Nació en 1809, hijo de un médico afrancesado que tras la guerra de la
Independencia tuvo que exiliarse a Francia. Allí se educó Larra hasta los nueve años; de
regreso a Madrid, continuó sus estudios con los Escolapios. Su pasión, desde temprana
edad, fue el periodismo. En los tiempos más absolutistas de Fernando VII, solo estaba
permitida la prensa de ideología monárquica, un medio de propaganda borbónica. Con
diecinueve años, burlando la censura, Larra publica el folleto El duende satírico del día, si bien,
férreamente vigilado por los absolutistas, el proyecto fracasa solo se imprimen cinco
números. Larra se gana la vida con traducciones de dramas franceses. Se casa a los veinte
años, pero el matrimonio fracasa. Entabla relaciones con diversas amantes, y lo marca
especialmente Dolores Armijo, una mujer casada, con la que mantiene un romance repleto
de crisis. En 1832 publica otra serie de folletos, El pobrecito hablador, en un ambiente de
mayor libertad: alcanza los catorce números. Colabora con otros medios de prensa, en su
época más productiva desde el punto de vista literario. Desde unos planteamientos
ideológicos ilustrados, Larra evoluciona lentamente hasta postulados liberales e incluso
revolucionarios. En 1836, es elegido diputado liberal por Ávila, pero el Parlamento no llega
a constituirse al anularse las elecciones. La situación lo aboca a una fuerte depresión. Tras la
ruptura definitiva con Dolores Armijo, Larra se suicida en 1837, a los 28 años.

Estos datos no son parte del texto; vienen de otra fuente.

Lemma emit_at_most_once_witness :
  step (EEmit 0 Sample.t0) (Sample.state_after Sample.schedule) = None.
Proof.
  apply (emit_at_most_once 256 200000000 (Sample.state_after (take 8 Sample.schedule)) 0 Sample.t0
    (Sample.state_after (take 9 Sample.schedule)) [ECleanup 0]).
  - apply sample_reachable.
  - by vm_compute.
  - by vm_compute.
Defined.

(** C17 (functional).  The life of one auction when nothing interleaves:
    [StartAuction] on a free id, any number of accepted [SubmitBid]s, then
    [runAuction] at the timer.  The map is as it was before the auction, the
    entry holds the bids in order of arrival, and the channel gained the
    voucher of the winner exactly when there was a bid and room for it. *)
Theorem auction_lifecycle e intent now now' bids :
  auctions e !! Intent_ID intent = None → closed (voucherCh e) = false →
  Forall (bid_for (Intent_ID intent)) bids →
  ∃ e1 e2 w,
    StartAuction e intent now = Ok e1 ∧ SubmitAll e1 bids = Ok e2 ∧ decision bids w ∧
    runAuction e2 intent now' =
      Ret (mkEngine (auctions e) (entries e ++ [mkEntry bids intent now])
             (published (voucherCh e) intent now' w) (timeout e)).
Proof.
  intros Ha Hc Hb. unfold StartAuction. rewrite Ha. eexists _, _.
  assert (Forall priced bids) as Hp by (eapply Forall_impl; [exact Hb|]; by intros ? []).
  apply scanBids_winner in Hp.
  assert (∃ w, scanBids None bids = Ret w ∧ decision bids w) as (w & Hs & Hd).
  { destruct bids as [|b bs]; [by exists None|]. destruct Hp as (w & Hs & Hw). by exists (Some w). }
  exists w. split; [done|]. split.
  { eapply SubmitAll_live; [apply lookup_insert_eq|done|done|done]. }
  split; [done|]. unfold runAuction, selectWinner, lookupEntry. simpl.
  rewrite lookup_insert_eq. simpl. rewrite list_lookup_middle by done. simpl. rewrite Hs.
  unfold published. destruct w as [w|].
  - unfold emitVoucher. simpl. destruct (try_send (voucherCh e) _) eqn:E.
    + unfold Cleanup. simpl. by rewrite delete_insert_id.
    + unfold Cleanup. simpl. by rewrite delete_insert_id.
    + apply try_send_panic in E. congruence.
  - unfold Cleanup. simpl. by rewrite delete_insert_id.
Qed.

Lemma auction_lifecycle_witness :
  ∃ e1 e2 w,
    StartAuction (NewEngine 1 0) (Sample.intent "i1" 900) Sample.t0 = Ok e1 ∧
    SubmitAll e1 [Sample.bid "i1" Byte.x01 950 1; Sample.bid "i1" Byte.x02 980 1] = Ok e2 ∧
    decision [Sample.bid "i1" Byte.x01 950 1; Sample.bid "i1" Byte.x02 980 1] w ∧
    runAuction e2 (Sample.intent "i1" 900) Sample.t0 =
      Ret (mkEngine ∅ [mkEntry [Sample.bid "i1" Byte.x01 950 1; Sample.bid "i1" Byte.x02 980 1]
                          (Sample.intent "i1" 900) Sample.t0]
             (published (make 1) (Sample.intent "i1" 900) Sample.t0 w) 0).
Proof.
  apply (auction_lifecycle (NewEngine 1 0)).
  - by vm_compute.
  - by vm_compute.
  - repeat constructor; by eexists.
Defined.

Su credo liberal de última hora, su carácter apasionado y su suicidio parecen
presentar a Larra como un romántico revolucionario. Y esta ha sido, en efecto, la
evaluación tradicional de su obra, una evaluación errada: en el fondo, por su trayectoria
intelectual y literaria, Larra es sobre todo un reformista ilustrado, que muere antes de la
eclosión del Romanticismo en España. Conoce el Romanticismo francés, pero lo juzga con
severidad, al entender sus libertades literarias como un disparate formal. En todo caso,
hacia el final de su vida, sus postulados ideológicos no tanto los estéticos se acercan al
romanticismo revolucionario.
En su producción literaria, destaca una novela histórica, El doncel de don Enrique el
Doliente, historia basada en la vida legendaria del poeta Macías el Enamorado poeta de
18

cancionero de mediados del s. XIV, gallego, tal vez de Padrón, asunto que Larra trató
también en forma teatral en su drama Macías. En realidad, la triste vida amorosa de Macías
le sirve a Larra para recrear aspectos autobiográficos. Además de un ramillete de poesías
satíricas, Larra cultivó especialmente el artículo periodístico, su gran aportación a las letras
españolas.
Dentro del género, en un principio Larra es un periodista de tintes costumbristas y
satíricos, que también se aplica con frecuencia a la crítica literaria. En su concepción del
costumbrismo, está implícita la crítica sociopolítica, que se convirtió en objetivo en sí
mismo en sus últimos años, en sus artículos políticos. En su tiempo, Larra fue considerado
poco más que un escritor ingenioso y mordaz, pero ligero, sin profundidad. Pero el juicio
es injusto, pues Larra afronta con hondo espíritu crítico los problemas de España, en la
estela de Feijoo y Jovellanos y antecediendo a la Generación del 98. En cuanto a su estilo
prosístico, asombra aún hoy por su modernidad.